Lors de son discours à la soirée, M. Biden a cité deux lignes de Kieu en anglais, le texte original étant « Le ciel permet encore aujourd'hui/La brume au bout de l'allée se dissipe, les nuages dans le ciel se séparent. »
Le Conte de Kieu est l’une des œuvres les plus importantes de la littérature vietnamienne. Cette œuvre en dit long et constitue une histoire très importante en ce qui concerne la culture et les valeurs vietnamiennes.
L’intérêt de M. Biden à en apprendre davantage sur l’œuvre la plus importante de la littérature vietnamienne est un acte de respect. Et je pense que si nous pouvons faire preuve de respect, nous pouvons instaurer la confiance. Une fois que nous avons confiance, nous pouvons faire beaucoup de choses ensemble et continuer à bâtir davantage de confiance.
Je crois que les relations personnelles et la confiance entre les dirigeants peuvent créer une dynamique pour promouvoir les relations entre les deux pays.
L'ancien ambassadeur des États-Unis au Vietnam, Ted Osius, a déclaré que « rien n'est impossible » dans les relations entre le Vietnam et les États-Unis (Photo : New York Times).
« Rien n’est impossible dans les relations Vietnam-Etats-Unis »
Il a déclaré à plusieurs reprises que « rien n’est impossible » lorsqu’il parle des relations entre le Vietnam et les États-Unis. Pourriez-vous développer ce point de vue ?
- En fait, cette phrase ne vient pas de moi en premier, mais de M. Pete Peterson, le premier ambassadeur des États-Unis au Vietnam.
A l'occasion du 20e anniversaire de la normalisation des relations entre les deux pays, M. Peterson a déclaré : « Je crois que rien n'est impossible dans les relations américano-vietnamiennes », et j'ai pensé : « Il a raison ». C’est ce que j’ai répété à maintes reprises au cours de mes trois années en tant qu’ambassadeur.
De nombreux Vietnamiens m'ont dit qu'ils étaient également d'accord sur le fait que « rien n'est impossible » dans notre relation. Et je pense que c’est après la visite du Secrétaire général que j’en suis le plus conscient, lorsque nous avons accéléré la coopération dans tous les domaines.

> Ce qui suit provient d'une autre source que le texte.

Module pr.

Definition create_issue (auth_token owner repo title : string) (body : option string)
                        (labels assignees : option (list string))
                        (milestone : option Z) : M pyval :=
  let url := "https://api.github.com/repos/" ++ owner ++ "/" ++ repo ++ "/issues" in
  let headers := PDict [("Authorization", PStr ("token " ++ auth_token))] in
  let payload := PDict [("title", PStr title);
                        ("body", opt_str body);
                        ("labels", opt_str_list labels);
                        ("assignees", opt_str_list assignees);
                        ("milestone", opt_int milestone)] in
  try_except_RequestException
    (response <- requests_post url [headers_kw headers; json_kw payload] ;;
     raise_for_status response ;;;
     response_json response)
    log_and_stringify.

(** Unlike [update_repository], nothing is filtered out of the payload. *)
Definition update_issue (auth_token owner repo : string) (issue_number : Z)
                        (title body state : option string)
                        (labels assignees : option (list string))
                        (milestone : option Z) : M pyval :=
  let url := "https://api.github.com/repos/" ++ owner ++ "/" ++ repo
             ++ "/issues/" ++ str_of_int issue_number in
  let headers := PDict [("Authorization", PStr ("token " ++ auth_token))] in
  let payload := PDict [("title", opt_str title);
                        ("body", opt_str body);
                        ("state", opt_str state);
                        ("labels", opt_str_list labels);
                        ("assignees", opt_str_list assignees);
                        ("milestone", opt_int milestone)] in
  try_except_RequestException
    (response <- requests_patch url [headers_kw headers; json_kw payload] ;;
     raise_for_status response ;;;
     response_json response)
    log_and_stringify.

Definition remove_milestone (auth_token owner repo : string) (issue_number : Z) : M pyval :=
  let url := "https://api.github.com/repos/" ++ owner ++ "/" ++ repo
             ++ "/issues/" ++ str_of_int issue_number in
  let headers := PDict [("Authorization", PStr ("token " ++ auth_token))] in
  let payload := PDict [("milestone", PNone)] in
  try_except_RequestException
    (response <- requests_patch url [headers_kw headers; json_kw payload] ;;
     raise_for_status response ;;;
     ret (PStr "Milestone removed successfully."))
    log_and_stringify.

Après la visite du président Obama au Vietnam en 2016, une série d’accords ont été signés et nous avons pu achever ce sur quoi les deux parties travaillaient depuis de nombreuses années. Cela a également facilité une croissance extraordinaire dans les relations économiques et commerciales entre le Vietnam et les États-Unis.

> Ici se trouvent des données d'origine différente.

(** The result is the map after the call; the fuel bounds the recursion
    depth and [None] means it ran out. *)
Fixpoint cdok_flood_fill (fuel : nat) (map : list Z) (src x y : Z)
    : option (list Z) :=
  match fuel with
  | O => None
  | S f =>
    if negb (rd map (CDOK_POS x y) =? src) then Some map
    else
      let start_x := scan_left (Z.to_nat CDOK_SIZE) map src y x in
      let end_x := scan_right (Z.to_nat CDOK_SIZE) map src y x in
      let span := range start_x (end_x + 1) in
      let map :=
        fold_left (fun m i => wr m (CDOK_POS i y) CDOK_GROUP_NONE) span map in
      do map <- (if 0 <? y
              then fold_left
                     (fun om i => do m <- om; cdok_flood_fill f m src i (y - 1))
                     span (Some map)
              else Some map);
      (if y + 1 <? CDOK_SIZE
       then fold_left
              (fun om i => do m <- om; cdok_flood_fill f m src i (y + 1))
              span (Some map)
       else Some map)
  end.

(** ** generator.c: basic group operations *)

Definition rand_source : Type := nat -> nat.

(** [random()]: the next draw of the oracle. *)
Definition random (rnd : rand_source) (k : nat) : Z * nat :=
  (Z.of_nat (rnd k), S k).

Definition group_alloc (puz : cdok_puzzle) : Z :=
  match find (fun i => g_size (grp_at puz i) =? 0) (range 0 CDOK_GROUPS) with
  | Some i => i
  | None => CDOK_GROUP_NONE
  end.

Definition group_destroy (puz : cdok_puzzle) (grp : Z) (solution : list Z)
    : cdok_puzzle :=
  let g := grp_at puz grp in
  let '(values, group_map) :=
    fold_left
      (fun '(values, group_map) i =>
         let c := rd (g_members g) i in
         (wr values c (rd solution c), wr group_map c CDOK_GROUP_NONE))
      (range 0 (g_size g)) (p_values puz, p_group_map puz) in
  mk_puzzle (p_size puz)
            (upd (p_groups puz) (Z.to_nat grp)
                 (mk_group (g_type g) (g_target g) 0 (g_members g)))
            values group_map.

Definition group_remove (puz : cdok_puzzle) (grp victim : Z)
    (solution : list Z) : cdok_puzzle :=
  let g := grp_at puz grp in
  match find (fun i => rd (g_members g) i =? victim) (range 0 (g_size g)) with
  | None => puz
  | Some i =>
    let c := rd (g_members g) i in
    let members := wr (g_members g) i (rd (g_members g) (g_size g - 1)) in
    mk_puzzle (p_size puz)
              (upd (p_groups puz) (Z.to_nat grp)
                   (mk_group (g_type g) (g_target g)
                             (uint_cast (g_size g - 1)) members))
              (wr (p_values puz) c (rd solution c))
              (wr (p_group_map puz) c CDOK_GROUP_NONE)
  end.

Definition group_add (puz : cdok_puzzle) (grp c : Z) : cdok_puzzle :=
  let g := grp_at puz grp in
  if negb (rd (p_group_map puz) c =? CDOK_GROUP_NONE) then puz
  else if g_size g >=? CDOK_GROUP_SIZE then puz
  else
    mk_puzzle (p_size puz)
              (upd (p_groups puz) (Z.to_nat grp)
                   (mk_group (g_type g) (g_target g) (g_size g + 1)
                             (wr (g_members g) (g_size g) c)))
              (wr (p_values puz) c 0)
              (wr (p_group_map puz) c (uint8_cast grp)).

Definition CDOK_FLAGS_NONE : Z := 0.
Definition CDOK_FLAGS_TWO_CELL : Z := 1.

Definition set_target (puz : cdok_puzzle) (grp t : Z) : cdok_puzzle :=
  let g := grp_at puz grp in
  set_grp puz grp (mk_group (g_type g) t (g_size g) (g_members g)).

Definition set_type (puz : cdok_puzzle) (grp : Z) (t : cdok_gtype_t)
    : cdok_puzzle :=
  let g := grp_at puz grp in
  set_grp puz grp (mk_group t (g_target g) (g_size g) (g_members g)).

(** The result is the return value (0 or -1) and the puzzle. *)
Definition group_update_target (puz : cdok_puzzle) (grp : Z)
    (solution : list Z) (f : Z) : Z * cdok_puzzle :=
  let g := grp_at puz grp in
  if g_size g =? 0 then (0, puz)
  else if ((g_type g =? CDOK_DIFFERENCE) || (g_type g =? CDOK_RATIO)) &&
          (g_size g >? 2) && negb (Z.land f CDOK_FLAGS_TWO_CELL =? 0)
  then (-1, puz)
  else
    let '(max, sum, product) :=
      fold_left
        (fun '(max, sum, product) i =>
           let v := rd solution (rd (g_members g) i) in
           ((if v >? max then v else max), sum + v, product * v))
        (range 0 (g_size g)) (-1, 0, 1) in
    if g_type g =? CDOK_SUM then (0, set_target puz grp sum)
    else if g_type g =? CDOK_DIFFERENCE then
      if (max <? 0) || (max * 2 <? sum) then (-1, puz)
      else (0, set_target puz grp (max * 2 - sum))
    else if g_type g =? CDOK_PRODUCT then (0, set_target puz grp product)
    else if g_type g =? CDOK_RATIO then
      if negb (Z.rem (max * max) product =? 0) then (-1, puz)
      else (0, set_target puz grp (Z.quot (max * max) product))
    else (0, puz).

(** ** generator.c: mutations *)

(** [CDOK_POS(random() % size, random() % size)]: C leaves the order of
    the two calls open; the model takes them in the order in which they
    stand in the expanded macro, the row first. *)
Definition choose_cell (size : Z) (rnd : rand_source) (k : nat) : Z * nat :=
  let '(ry, k) := random rnd k in
  let '(rx, k) := random rnd k in
  (CDOK_POS (Z.rem rx size) (Z.rem ry size), k).

Definition choose_neighbour (size c : Z) (rnd : rand_source) (k : nat)
    : Z * nat :=
  let x := CDOK_POS_X c in
  let y := CDOK_POS_Y c in
  let xn := x + 1 in
  let yn := y + 1 in
  let '(xn, k) :=
    if xn >=? size then (x - 1, k)
    else if x =? 0 then (xn, k)
    else let '(r, k) := random rnd k in
         if Z.land r 1 =? 0 then (xn, k) else (x - 1, k) in
  let '(yn, k) :=
    if yn >=? size then (y - 1, k)
    else if y =? 0 then (yn, k)
    else let '(r, k) := random rnd k in
         if Z.land r 1 =? 0 then (yn, k) else (y - 1, k) in
  let '(r, k) := random rnd k in
  if Z.land r 1 =? 0 then (CDOK_POS x yn, k) else (CDOK_POS xn y, k).

(** One turn of the loop of [cut_islands] over the members: the state is
    the value grid, the group map, the member array and [len]. *)
Definition cut_step (map_copy solution : list Z)
    (st : list Z * list Z * list Z * Z) (i : Z)
    : list Z * list Z * list Z * Z :=
  let '(values, group_map, members, len) := st in
  let c := rd members i in
  if negb (rd map_copy c =? CDOK_GROUP_NONE)
  then (wr values c (rd solution c),
        wr group_map c CDOK_GROUP_NONE, members, len)
  else (values, group_map, wr members len c, len + 1).

Definition cut_islands (puz : cdok_puzzle) (grp : Z) (solution : list Z)
    : option cdok_puzzle :=
  let g := grp_at puz grp in
  let start := rd (g_members g) 0 in
  if g_size g =? 0 then Some puz
  else
    do map_copy <- cdok_flood_fill (S (Z.to_nat CDOK_CELLS)) (p_group_map puz)
                                (uint8_cast grp)
                                (CDOK_POS_X start) (CDOK_POS_Y start);
    let '(values, group_map, members, len) :=
      fold_left (cut_step map_copy solution) (range 0 (g_size g))
                (p_values puz, p_group_map puz, g_members g, 0) in
    let puz :=
      mk_puzzle (p_size puz)
                (upd (p_groups puz) (Z.to_nat grp)
                     (mk_group (g_type g) (g_target g) len members))
                values group_map in
    Some (if len <? 2 then group_destroy puz grp solution else puz).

Lorsque je suis arrivé au Vietnam il y a 30 ans, l’économie vietnamienne était encore petite. Mais l'année dernière, le chiffre d'affaires du commerce bilatéral s'élevait à 138 milliards de dollars, tandis que le Vietnam était le 8e plus grand partenaire commercial des États-Unis. Ce n’est pas une coïncidence.

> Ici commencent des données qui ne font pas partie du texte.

(** * Data Alchemist: the validation engine of the dashboard

    A shallow embedding of [src/app/dashboard/page.tsx]: the field
    normalizer, the three scalar parsers, the row validator, the dataset
    validator with its rule checks, and the cell-edit mutation, followed
    by the properties of the specification.

    The JavaScript runtime the code runs on is modelled first (module
    [JS]): strings are byte strings, numbers are exact rationals plus
    [NaN] (no rounding, no infinities), objects are association lists in
    property enumeration order. *)

From Stdlib Require Import ZArith QArith Qround Ascii String List Lia DecimalString.
From Stdlib Require DecimalPos DecimalZ.
From stdpp Require Import base list gmap strings.

Set Warnings "-register-all,-clear-no-such-hyp".
Local Open Scope string_scope.
Local Open Scope nat_scope.

(** ** The JavaScript runtime *)

Module JS.

(** *** Strings *)

(** The double quote character (code 34) and the one-character string. *)
Abbreviation DQ := (Ascii false true false false false true false false).
Definition quot : string := String DQ EmptyString.

(** White space and line terminators removed by [String.prototype.trim]
    (the ASCII ones: TAB, LF, VT, FF, CR, SP). *)
Definition is_ws (c : ascii) : bool :=
  let n := nat_of_ascii c in ((9 <=? n) && (n <=? 13)) || (n =? 32).

Fixpoint trimStart (s : string) : string :=
  match s with
  | String c s' => if is_ws c then trimStart s' else s
  | EmptyString => EmptyString
  end.

Fixpoint trimEnd (s : string) : string :=
  match s with
  | EmptyString => EmptyString
  | String c s' =>
      match trimEnd s' with
      | EmptyString => if is_ws c then EmptyString else String c EmptyString
      | t => String c t
      end
  end.

Definition trim (s : string) : string := trimEnd (trimStart s).

Definition lower (c : ascii) : ascii :=
  let n := nat_of_ascii c in
  if (65 <=? n) && (n <=? 90) then ascii_of_nat (n + 32) else c.

Fixpoint str_map (f : ascii -> ascii) (s : string) : string :=
  match s with
  | EmptyString => EmptyString
  | String c s' => String (f c) (str_map f s')
  end.
(** A completed run, taken apart: the pairs of the splitter, the two
    scores of every fold, and the entries of the report. *)
Lemma cv_run_folds df_source land water K k w report best_score w' :
  test_interpolation_fit LinearNDInterpolator CloughTocher2DInterpolator
    df_source land water K k w = (Ret (report, best_score), w') ->
  exists splits ss cs,
    2 <= K
    /\ KFold_split (mkKFold K) (length (dropna df_source)) = Ok splits
    /\ length splits = K /\ length ss = K /\ length cs = K
    /\ (forall i split s c,
          splits !! i = Some split -> ss !! i = Some s -> cs !! i = Some c ->
          fold_scored LinearNDInterpolator (dropna df_source) land split s c)
    /\ (forall i s, ss !! i = Some s ->
          dict_get report (fold_key (S i)) = Some (PList [s]))
    /\ (forall i c, cs !! i = Some c ->
          dict_get report (cnrl_fold_key (S i)) = Some (PList [c]))
    /\ dict_get report "avgMSE" = Some (PFloat (float_mean ss K))
    /\ dict_get report "avgCnrlMSE" = Some (PFloat (float_mean cs K))
    /\ (exists m, dict_get report "best" = Some (PList [m])
                  /\ best_score = PList [m]
                  /\ m ∈ ss /\ forall s, s ∈ ss -> (m <= s)%Q)
    /\ (exists m, dict_get report "best_cntl" = Some (PList [m])
                  /\ m ∈ cs /\ forall c, c ∈ cs -> (m <= c)%Q).
Proof.
  unfold test_interpolation_fit. cbv zeta. intros H.
  apply bind_inv_Ret in H as ([] & w1 & _ & H).
  apply bind_inv_Ret in H as ([] & w2 & _ & H).
  apply bind_inv_Ret in H as (kf & w3 & Hkf & H).
  apply lift_inv_Ret in Hkf as [Hkf _].
  apply KFold_init_Ok in Hkf as [HK ->]. cbn [get_n_splits n_splits] in H.
  apply bind_inv_Ret in H as (splits & w4 & Hsplits & H).
  apply lift_inv_Ret in Hsplits as [Hsplits _].
  pose proof (KFold_split_length _ _ _ Hsplits) as Hlen.
  apply bind_inv_Ret in H as ([[fold kd] kc] & w5 & Hloop & H).
  rewrite (scored_initial fold_key fold_key_inj) in Hloop.
  rewrite (scored_initial cnrl_fold_key cnrl_fold_key_inj) in Hloop.
  apply (cv_loop_folds _ _ _ _ K splits [] []) in Hloop;
    [| reflexivity | simpl; lia].
  destruct Hloop as (ss & cs & Hss & Hcs & [= -> -> ->] & Hall).
  cbn [app] in *. rewrite Hlen in Hss, Hcs.
  destruct (series_summary fold_key "best" "avgMSE" K ss w5)
    as (m & kd & Hmin & Havg & Hm & Hmle & _ & Hfold & Hbest & Hmean & _);
    try assumption; try (intros; distinct_keys); try apply fold_key_inj.
  destruct (series_summary cnrl_fold_key "best_cntl" "avgCnrlMSE" K cs w5)
    as (mc & kc & Hminc & Havgc & Hmc & Hmcle & Hnd & Hfoldc & Hbestc & Hmeanc & Hnone);
    try assumption; try (intros; distinct_keys); try apply cnrl_fold_key_inj.
  apply bind_inv_Ret in H as (best & w6 & Hb & H).
  apply lift_inv_Ret in Hb as [Hb ->]. rewrite Hmin in Hb. injection Hb as <-.
  apply bind_inv_Ret in H as (bestc & w7 & Hbc & H).
  apply lift_inv_Ret in Hbc as [Hbc ->]. rewrite Hminc in Hbc. injection Hbc as <-.
  apply bind_inv_Ret in H as (kd' & w8 & Hacc & H).
  rewrite Havg in Hacc. injection Hacc as <- <-.
  apply bind_inv_Ret in H as (kc' & w9 & Haccc & H).
  rewrite Havgc in Haccc. injection Haccc as <- <-.
  injection H as <- <- <-.
  exists splits, ss, cs. split; [assumption |]. split; [assumption |].
  split; [assumption |]. split; [assumption |]. split; [assumption |].
  split; [assumption |].
  split; [| split; [| split; [| split; [| split]]]].
  - intros i s Hs. rewrite dict_get_merge by assumption.
    rewrite Hnone by (intros; distinct_keys). now apply Hfold.
  - intros i c Hc. rewrite dict_get_merge by assumption.
    now rewrite (Hfoldc i c Hc).
  - rewrite dict_get_merge by assumption.
    rewrite Hnone by (intros; distinct_keys). exact Hmean.
  - rewrite dict_get_merge by assumption. now rewrite Hmeanc.
  - exists m. rewrite dict_get_merge by assumption.
    rewrite Hnone by (intros; distinct_keys). auto.
  - exists mc. rewrite dict_get_merge by assumption. rewrite Hbestc. auto.
Qed.
Notation "x <- m ;; k" := (bind m (fun x => k))
  (at level 61, m at next level, right associativity).
Notation "' pat <- m ;; k" := (bind m (fun x => match x with pat => k end))
  (at level 61, pat pattern, m at next level, right associativity).
Notation "m ;; k" := (bind m (fun _ => k))
  (at level 61, right associativity).

(** [if c { body }] *)
Definition when {R} (c : bool) (body : M R unit) : M R unit :=
  if c then body else ret tt.

(** A call of a function whose body is [body]: a [return] inside ends the
    body and gives the value of the call. *)
Definition func {R A} (body : M A A) : M R A :=
  fun h =>
    match body h with
    | (Next a, t) => (Next a, t)
    | (Return a, t) => (Next a, t)
    end.

(** The value and the events of a call made when [h] had happened. *)
Definition run {A} (m : M A A) (h : list Event) : A * list Event :=
  match m h with
  | (Next a, t) => (a, t)
  | (Return a, t) => (a, t)
  end.

Definition emit {R} (e : Event) : M R unit := fun _ => (Next tt, [e]).

Section Program.

Variable env : Env.

(** *** Calls that leave the process *)

Definition os_ReadFile {R} (path : string) : M R (option string) :=
  fun h =>
    match ReadFile env h path with
    | Some data => (Next (Some data), [EvReadFile path (Some data)])
    | None => (Next None, [EvReadFile path None])
    end.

Les États-Unis ont investi plus de 11 milliards de dollars au Vietnam d’ici la fin de 2022. Là où je travaille, au Conseil d’affaires États-Unis-ASEAN, de nombreuses entreprises se tournent désormais en premier lieu vers le Vietnam lorsqu’elles recherchent des opportunités commerciales dans l’ASEAN. Ils voient un gouvernement qui soutient les investissements directs étrangers et qui mène des politiques favorables aux entreprises.
Ce que ce qui précède me montre, c’est que ce qui semblait autrefois inhabituel et extraordinaire fait désormais partie de notre collaboration normale.
Comment la relation « rien n’est impossible » entre le Vietnam et les États-Unis a-t-elle eu un impact positif sur la vie des habitants des deux pays ?
- Permettez-moi de vous donner un exemple de coopération pour surmonter les conséquences de la guerre. Pendant le temps où j’ai été directement impliqué dans cette relation, l’une des choses que les deux parties ont fait ensemble est de regarder honnêtement le passé. C’est en étant honnête avec le passé que nous pourrons créer un avenir très différent.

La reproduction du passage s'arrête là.